I used Weka Explorer:
- Loaded the arff file
- Applied StringToWordVector filter
- Selected IBk as the best classifier
- Generated/Saved my_model.model binary
In my java code I deserialize the model:
URL curl = ClassUtility.findClasspathResource( "models/my_model.model" );
final Classifier cls = (Classifier) weka.core.SerializationHelper.read( curl.openConnection().getInputStream() );
Now, I have the classifier BUT I need somehow the information on the filter. Where I am getting is: how do I prepare an instance to be classified by my deserialized model (how do I apply the filter before classification) - (The raw instance that I have to classify has a field text with tokens in it. The filter was supposed to transform that into a list of new atributes)

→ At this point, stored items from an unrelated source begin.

(* ===== verification/Recovery.v ===== *)
(** * The signed recovery system ([executors/recovery.py])

    A recovery image on the USB boot drive, whose root image is re-signed with a
    one-time key. *)

From S2P Require Import Prelude PyStr Effects Command PyVal Models Samples Base Patterns Deeds Guards UsbBoot.

Definition ARCHISO_VERSION_FILE : string := "arch/version".
Definition RECOVERY_UKI : string := "/efi/EFI/recovery/arch-recovery.efi".
Definition RECOVERY_ENTRY : string := "/efi/loader/entries/arch-recovery.conf".
Definition RECOVERY_BUILD_DIRECTORY : string := "/var/tmp/recovery-system".
Definition RECOVERY_SIGNING_DIRECTORY : string := "/run/dali/recovery-signing".
Definition SIGNING_CERTIFICATE_DAYS : Z := 36500.
Definition ARCHISO_CERTIFICATE_FILES : list string := ["codesign.crt"; "codesign_CA.crt"].
Definition CERTIFICATE_INITRAMFS : string := "codesign-initramfs.cpio".

Definition recovery_cmdline (recovery_filesystem_uuid : string) : string :=
  "archisobasedir=" +:+ ARCHISO_DIRECTORY +:+ " " +:+
  "archisodevice=UUID=" +:+ recovery_filesystem_uuid +:+ " cms_verify=y".

Definition recovery_entry (live_system_version : string) : string := lines [
  "title    Arch Linux recovery (" +:+ live_system_version +:+ ")";
  "sort-key recovery";
  "efi      " +:+ removeprefix "/efi" RECOVERY_UKI].

Definition sign_root_image (build_directory : string) : cmd unit :=
  let signing := RECOVERY_SIGNING_DIRECTORY in
  let root_image := RECOVERY_MOUNT +:+ "/" +:+ ARCHISO_ROOT_IMAGE in
  let certificate := nth 0 ARCHISO_CERTIFICATE_FILES "" in
  let ca_certificate := nth 1 ARCHISO_CERTIFICATE_FILES "" in
  run ("rm -rf " +:+ signing) ;;
  run ("mkdir -p -m 700 " +:+ signing) ;;
  try_finally
    (run ("openssl req -x509 -newkey ec -pkeyopt ec_paramgen_curve:prime256v1 -nodes " +:+
          "-keyout " +:+ signing +:+ "/key.pem -out " +:+ signing +:+ "/" +:+ certificate +:+ " " +:+
          "-days " +:+ str_of_Z SIGNING_CERTIFICATE_DAYS +:+ " -subj '/CN=DALI recovery system' " +:+
          "-addext keyUsage=critical,digitalSignature " +:+
          "-addext extendedKeyUsage=codeSigning,emailProtection") ;;
     run ("openssl cms -sign -binary -noattr -in " +:+ root_image +:+ " " +:+
          "-signer " +:+ signing +:+ "/" +:+ certificate +:+ " -inkey " +:+ signing +:+ "/key.pem " +:+
          "-outform DER -out " +:+ root_image +:+ ".cms.sig"))
    (run_ignored ("rm -f " +:+ signing +:+ "/key.pem")) ;;
  run ("cp " +:+ signing +:+ "/" +:+ certificate +:+ " " +:+ signing +:+ "/" +:+ ca_certificate) ;;
  run ("bsdtar --format newc -cf " +:+ build_directory +:+ "/" +:+ CERTIFICATE_INITRAMFS +:+ " " +:+
       "-C " +:+ signing +:+ " " +:+ join " " ARCHISO_CERTIFICATE_FILES) ;;
  run_ignored ("rm -rf " +:+ signing).

Definition build_uki (cmdline : string) : cmd unit :=
  let build := RECOVERY_BUILD_DIRECTORY in
  run ("mkdir -p " +:+ TARGET_ROOT +:+ rsplit1_first (chr 47) RECOVERY_UKI) ;;
  run_chroot ("ukify build " +:+
    "--linux=" +:+ build +:+ "/" +:+ rsplit1_last (chr 47) ARCHISO_KERNEL +:+ " " +:+
    "--initrd=" +:+ build +:+ "/" +:+ rsplit1_last (chr 47) ARCHISO_INITRAMFS +:+ " " +:+
    "--initrd=" +:+ build +:+ "/" +:+ CERTIFICATE_INITRAMFS +:+ " " +:+
    "--cmdline='" +:+ cmdline +:+ "' " +:+
    "--output=" +:+ RECOVERY_UKI).

Definition sign_recovery_uki : cmd unit :=
  let* key := file_exists (TARGET_ROOT +:+ SBCTL_DB_KEY) in
  if negb key then log_warning "No Secure Boot keys: the recovery UKI stays unsigned"
  else run_chroot ("sbctl sign -s " +:+ RECOVERY_UKI).

Definition recovery_execute (config : InstallerConfig) : cmd unit :=
  let partition := recovery_partition (cfg_usb_boot config) in
  log_info ("Building the signed recovery system from " +:+ partition +:+ "...") ;;
  let* uuid := run_stdout ("blkid -s UUID -o value " +:+ partition) in
  let filesystem_uuid := strip uuid in
  let build_directory := TARGET_ROOT +:+ RECOVERY_BUILD_DIRECTORY in
  run ("mkdir -p " +:+ RECOVERY_MOUNT +:+ " " +:+ build_directory) ;;
  run ("mount -t ext4 " +:+ partition +:+ " " +:+ RECOVERY_MOUNT) ;;
  let* live_system_version :=
    try_finally
      (let* version := run_stdout ("cat " +:+ RECOVERY_MOUNT +:+ "/" +:+ ARCHISO_VERSION_FILE) in
       sign_root_image build_directory ;;
       for_each (fun boot_file =>
           run ("cp " +:+ RECOVERY_MOUNT +:+ "/" +:+ boot_file +:+ " " +:+ build_directory +:+ "/"))
         [ARCHISO_KERNEL; ARCHISO_INITRAMFS] ;;
       build_uki (recovery_cmdline filesystem_uuid) ;;
       Ret (strip version))
      (run_ignored ("umount " +:+ RECOVERY_MOUNT) ;;
       run_ignored ("rm -rf " +:+ build_directory)) in
  write_file (TARGET_ROOT +:+ RECOVERY_ENTRY) (recovery_entry live_system_version) ;;
  sign_recovery_uki.

(** ** The signing key *)

Inductive recovery_kind := MakeKey | RemoveKey | RecoveryMount | RecoveryUnmount | RecoveryOther.
Definition recovery_rules : list (string * recovery_kind) := [
  ("openssl req ", MakeKey); ("rm -f /run/dali/recovery-signing/key.pem", RemoveKey);
  ("mount -t ext4 ", RecoveryMount); ("umount /run/dali/usb-recovery", RecoveryUnmount)].

(** [openssl] was started, whether it succeeded or not. *)
Definition key_made (k : recovery_kind) (res : process_result) : bool :=
  match k with MakeKey => true | _ => false end.
Definition key_removed (k : recovery_kind) (res : process_result) : bool :=
  match k with RemoveKey => true | _ => false end.
Definition recovery_mounted (k : recovery_kind) (res : process_result) : bool :=
  match k with RecoveryMount => succeeded res | _ => false end.
Definition recovery_unmounted (k : recovery_kind) (res : process_result) : bool :=
  match k with RecoveryUnmount => true | _ => false end.

Section Cleanup.
Context (config : InstallerConfig).

Lemma key_sign_root_image build_directory Q :
  (forall o, Q o false) ->
  wp (monitor (kind_step recovery_rules RecoveryOther (response_act key_made key_removed)))
    (sign_root_image build_directory) Q false.
Proof.
  intros HQ. unfold sign_root_image. cbv zeta. walk idtac.
  wp_step. apply wp_try_finally. apply response_free. intros o s.
  repeat wp_step; destruct o as [[]|]; cbn [then_]; auto; stable idtac; auto.
Qed.

Lemma key_recovery :
  wp (monitor (kind_step recovery_rules RecoveryOther (response_act key_made key_removed)))
    (recovery_execute config) (fun _ s => s = false) false.
Proof.
  unfold recovery_execute. cbv zeta. walk idtac.
  wp_step. apply wp_try_finally. eapply wp_mono with (Q := fun _ s => s = false).
  - walk idtac. wp_step. apply key_sign_root_image. intros [[]|x]; cbn [then_]; [|reflexivity].
    stable ltac:(unfold build_uki). reflexivity.
  - intros o s ->. stable idtac. intros [[]|x]; [destruct o as [v|x]|]; cbn [then_]; auto.
    stable ltac:(unfold sign_recovery_uki). reflexivity.
Qed.

Lemma mount_recovery :
  wp (monitor (kind_step recovery_rules RecoveryOther (response_act recovery_mounted recovery_unmounted)))
    (recovery_execute config) (fun _ s => s = false) false.
Proof.
  unfold recovery_execute. cbv zeta. walk idtac.
  wp_step. apply wp_run. intros [e|[|p|p] out err]; eval_step; cbn [then_]; try reflexivity.
  wp_step. apply wp_try_finally, response_free. intros o s.
  wp_step. repeat wp_step; try reflexivity; destruct o as [v|x]; cbn [then_]; try reflexivity;
    stable ltac:(unfold sign_recovery_uki); reflexivity.
Qed.

(** *** How the commands are spelled *)

Definition SIGNING_KEY : string := "/run/dali/recovery-signing/key.pem".
Definition make_key_command : string :=
  "openssl req -x509 -newkey ec -pkeyopt ec_paramgen_curve:prime256v1 -nodes " +:+
  "-keyout /run/dali/recovery-signing/key.pem -out /run/dali/recovery-signing/codesign.crt " +:+
  "-days 36500 -subj '/CN=DALI recovery system' " +:+
  "-addext keyUsage=critical,digitalSignature -addext extendedKeyUsage=codeSigning,emailProtection".
Definition mount_recovery_command : string :=
  "mount -t ext4 " +:+ derive_partition_path (usb_boot_device (cfg_usb_boot config)) 3 +:+ " /run/dali/usb-recovery".

Definition spelled (c : string) : Prop :=
  (startswith "rm -f " c = true -> c = "rm -f " +:+ SIGNING_KEY) /\
  (startswith "umount " c = true -> c = "umount /run/dali/usb-recovery") /\
  (startswith "mount " c = true -> c = mount_recovery_command).

Lemma recovery_spelled : emits (on_command spelled) (recovery_execute config).
Proof.
  unfold recovery_execute, sign_root_image, build_uki, sign_recovery_uki.
  safe_auto ltac:(idtac; split; [|split]; first [exempt | intros _; reflexivity]).
Qed.

(** The key is made in a directory that only root can read, made for this. *)
Definition key_guard : guard := fun c l =>
  startswith "openssl req " c = true ->
  c = make_key_command /\ succeeded_with "mkdir -p -m 700 /run/dali/recovery-signing" None l.

#[local] Instance key_guard_lasting : Lasting key_guard.
Proof. intros c l l' Hl H E. destruct (H E) as [H1 H2]. split; [exact H1 | eauto with guard]. Qed.

Lemma guarded_sign_root_image build_directory : guarded key_guard (sign_root_image build_directory).
Proof.
  unfold sign_root_image. cbv zeta. apply guarded_quiet; [exact _ | safe_auto exempt|]. intros _.
  eapply guarded_learn; [exact _ | safe_auto exempt | apply achieves_run |].
  intros done l Hd%ran_succeeded. apply guarded_emits; [exact _|].
  safe_auto ltac:(idtac; first [exempt | intros _; split; [reflexivity | rewrite app_nil_r; exact Hd]]).
Qed.

Lemma guarded_recovery : guarded key_guard (recovery_execute config).
Proof.
  unfold recovery_execute. cbv zeta. do 4 (apply guarded_quiet; [exact _ | safe_auto exempt|]; intros ?).
  apply guarded_seq; [exact _ | | intros version; apply guarded_emits; [exact _|]; unfold sign_recovery_uki; safe_auto exempt].
  apply guarded_try_finally; [exact _ | | apply guarded_emits; [exact _ | safe_auto exempt]].
  apply guarded_quiet; [exact _ | safe_auto exempt|]. intros version.
  apply guarded_seq; [exact _ | apply guarded_sign_root_image|]. intros _.
  apply guarded_emits; [exact _|]. unfold build_uki. safe_auto exempt.
Qed.
End Cleanup.

Lemma in_exchanges t c res : (c, res) ∈ replies t -> exists input, (c, input, res) ∈ exchanges t.
Proof.
  rewrite <- exchanges_replies. intros ([[c' input] res'] & E & Hin)%list_elem_of_fmap. injection E as -> ->. eauto.
Qed.

(** What the kinds of the monitor say about the command. *)
Lemma removes_key c res : key_removed (classify_by recovery_rules RecoveryOther c) res = true -> startswith "rm -f " c = true.
Proof.
  cbn [classify_by recovery_rules].
  destruct (startswith "openssl req " c); [discriminate|].
  destruct (startswith "rm -f /run/dali/recovery-signing/key.pem" c) eqn:E.
  2: { destruct (startswith "mount -t ext4 " c); [discriminate|]. destruct (startswith "umount /run/dali/usb-recovery" c); discriminate. }
  intros _. apply startswith_spec in E as [u ->]. reflexivity.
Qed.

Lemma unmounts_recovery c res :
  recovery_unmounted (classify_by recovery_rules RecoveryOther c) res = true -> startswith "umount " c = true.
Proof.
  cbn [classify_by recovery_rules].
  destruct (startswith "openssl req " c); [discriminate|].
  destruct (startswith "rm -f /run/dali/recovery-signing/key.pem" c); [discriminate|].
  destruct (startswith "mount -t ext4 " c); [discriminate|].
  destruct (startswith "umount /run/dali/usb-recovery" c) eqn:E; [|discriminate].
  intros _. apply startswith_spec in E as [u ->]. reflexivity.
Qed.

(** C40: the one-time signing key is only ever made by this one [openssl req] command, at
    [/run/dali/recovery-signing/key.pem], in a directory made for root alone; and on
    every path, whether [openssl] succeeded, failed or was not found, the command that
    removes exactly this file is run after it. The recovery partition, once mounted, is
    unmounted by a command that is run after it on every path. (The exit codes of these
    two are not looked at by the code, so that they failed is not excluded.) *)
Theorem recovery_cleans_up (config : InstallerConfig) t o l1 x l2 :
  runs (recovery_execute config) t o -> exchanges t = l1 ++ x :: l2 ->
  (startswith "openssl req " x.1.1 = true ->
     x.1.1 = make_key_command /\
     succeeded_with "mkdir -p -m 700 /run/dali/recovery-signing" None l1 /\
     exists x', x' ∈ l2 /\ x'.1.1 = "rm -f /run/dali/recovery-signing/key.pem") /\
  (startswith "mount " x.1.1 = true ->
     x.1.1 = mount_recovery_command config /\
     (succeeded x.2 = true -> exists x', x' ∈ l2 /\ x'.1.1 = "umount /run/dali/usb-recovery")).
Proof.
  intros Hr Hl.
  assert (Hs : forall y, y ∈ l1 ++ x :: l2 -> spelled config y.1.1).
  { intros y Hy. pose proof (proj1 (Forall_on_command _ _) (emits_sound _ _ _ _ (recovery_spelled config) Hr)) as Hf.
    rewrite Forall_forall in Hf. apply Hf. rewrite <- exchanges_commands, Hl. apply list_elem_of_fmap. eauto. }
  assert (Hrep : replies t = map (fun x => (x.1.1, x.2)) l1 ++ (x.1.1, x.2) :: map (fun x => (x.1.1, x.2)) l2).
  { rewrite <- exchanges_replies, Hl, map_app. reflexivity. }
  assert (Hafter : forall cr, cr ∈ map (fun x : exchange => (x.1.1, x.2)) l2 -> exists x', x' ∈ l2 /\ x'.1.1 = cr.1 /\ spelled config x'.1.1).
  { intros cr (x' & -> & Hx')%list_elem_of_fmap. exists x'. split; [exact Hx'|]. split; [reflexivity|].
    apply Hs, elem_of_app. right. right. exact Hx'. }
  split.
  - intros Hc. destruct (guarded_recovery config t o Hr l1 x l2 Hl Hc) as [E Hd]. split; [exact E|]. split; [exact Hd|].
    assert (Ek : classify_by recovery_rules RecoveryOther x.1.1 = MakeKey) by (rewrite E; vm_compute; reflexivity).
    destruct (response_runs _ _ _ _ _ _ _ (key_recovery config) Hr _ _ _ _ Hrep) as (cr & Hin & H);
      [rewrite Ek; reflexivity..|].
    destruct (Hafter cr Hin) as (x' & Hx' & Ex & Hsp & _). exists x'. split; [exact Hx'|]. apply Hsp. rewrite Ex.
    exact (removes_key _ _ H).
  - intros Hc. assert (E : x.1.1 = mount_recovery_command config).
    { apply (Hs x); [apply elem_of_app; right; left | exact Hc]. }
    split; [exact E|]. intros Hok.
    assert (Ek : classify_by recovery_rules RecoveryOther x.1.1 = RecoveryMount) by (rewrite E; vm_compute; reflexivity).
    destruct (response_runs _ _ _ _ _ _ _ (mount_recovery config) Hr _ _ _ _ Hrep) as (cr & Hin & H);
      [rewrite Ek; exact Hok | rewrite Ek; reflexivity |].
    destruct (Hafter cr Hin) as (x' & Hx' & Ex & _ & Hsp & _). exists x'. split; [exact Hx'|]. apply Hsp. rewrite Ex.
    exact (unmounts_recovery _ _ H).
Qed.

(** A machine on which signing fails. *)
Definition failing_signer : oracle cmd_sig := fake_runner [("openssl cms", (1, "", "cannot sign"))]%Z.

Lemma recovery_cleans_up_witness :
  let t := trace_of failing_signer (recovery_execute sample_usb_config) in
  succeeded_with "mkdir -p -m 700 /run/dali/recovery-signing" None (take 6 (exchanges t)) /\
  exists x', x' ∈ drop 7 (exchanges t) /\ x'.1.1 = "rm -f /run/dali/recovery-signing/key.pem".
Proof.
  intros t.
  destruct (recovery_cleans_up sample_usb_config t (outcome_of failing_signer (recovery_execute sample_usb_config))
    (take 6 (exchanges t)) (make_key_command, None, Completed 0 "" "") (drop 7 (exchanges t))) as [H _];
    [apply trace_runs | nth_reply 6 | exact (proj2 (H eq_refl))].
Defined.
Lemma drive_made_writes recovery_mb :
  emits (on_command P) (require_capacity config recovery_mb ;;
    log_info ("Preparing the USB boot drive " +:+ device +:+ "...") ;;
    release_drive config ;; partition_drive config recovery_mb ;;
    run ("mkfs.vfat -F32 -n EFI " +:+ usb_efi_partition (cfg_usb_boot config)) ;;
    when (usb_boot_recovery_system (cfg_usb_boot config)) (store_recovery_system config)).
Proof.
  unfold require_capacity, drive_size_bytes, of_outcome, store_recovery_system, extract_live_system.
  safe_auto permitted; [apply release_drive_looks | apply partition_drive_writes].
Qed.

Lemma iso_size_looks : emits (on_command P) (iso_size_bytes iso).
Proof. unfold iso_size_bytes, read_text, read_number, iso_read, of_outcome. safe_auto permitted. Qed.
End Permitted.

Lemma guarded_usb_boot_drive : guarded drive_guard (usb_boot_drive_execute config).
Proof.
  unfold usb_boot_drive_execute. cbv zeta. destruct (String.eqb _ _); [apply guarded_raise|].
  eapply guarded_learn; [exact _ | unfold require_disk; safe_auto ltac:(left; one_of) | apply require_disk_confirms |].
  intros _ l Hd%disk_confirmed_shown.
  apply guarded_quiet; [exact _ | safe_auto ltac:(left; one_of)|]. intros path.
  destruct (negb (truthy path)); [apply guarded_raise|].
  eapply guarded_learn; [exact _ | unfold keeps_existing_drive, holds_luks_header; safe_auto ltac:(left; one_of)
    | apply keeps_existing_drive_gives |].
  intros [] l' Hk; [apply guarded_ret|]. apply drive_not_kept in Hk.
  apply guarded_emits; [exact _|].
  assert (Hf : forall c, writes_drive c -> after l' (after l drive_guard) c []).
  { intros c Hc. right. split; [exact Hc|]. rewrite app_nil_r. split.
    - eapply was_answered_mono; [|exact Hd]. intros x Hx. apply elem_of_app. auto.
    - destruct Hk as [Hk|[Hn Hk]]; [left | right; split; [exact Hn|]];
        (eapply was_refused_mono; [|exact Hk]; intros x Hx; apply elem_of_app; auto). }
  assert (Hl : forall c, c ∈ drive_looks -> after l' (after l drive_guard) c []) by (intros c Hc; left; exact Hc).
  apply emits_bind; [destruct (usb_boot_recovery_system _); [apply iso_size_looks; assumption | exact I]|].
  intros size. apply drive_made_writes; assumption.
Qed.
End DriveStep.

I even tried to use a FilteredClassifier where I set the classifier to the deserialized on and the filter to a manually created instance of StringToWordVector
final StringToWordVector filter = new StringToWordVector();
filter.setOptions(new String[]{"-C", "-P x_", "-L"});
FilteredClassifier fcls = new FilteredClassifier();
fcls.setFilter(filter);
fcls.setClassifier(cls);
The above does not work either. It throws the exception:
Exception in thread "main" java.lang.NullPointerException: No output instance format defined
What I am trying to avoid is doing the training in the java code. It can be very slow and the prospect is that I might have multiple classifiers to train (different algorithms as well) and I want my app to start fast.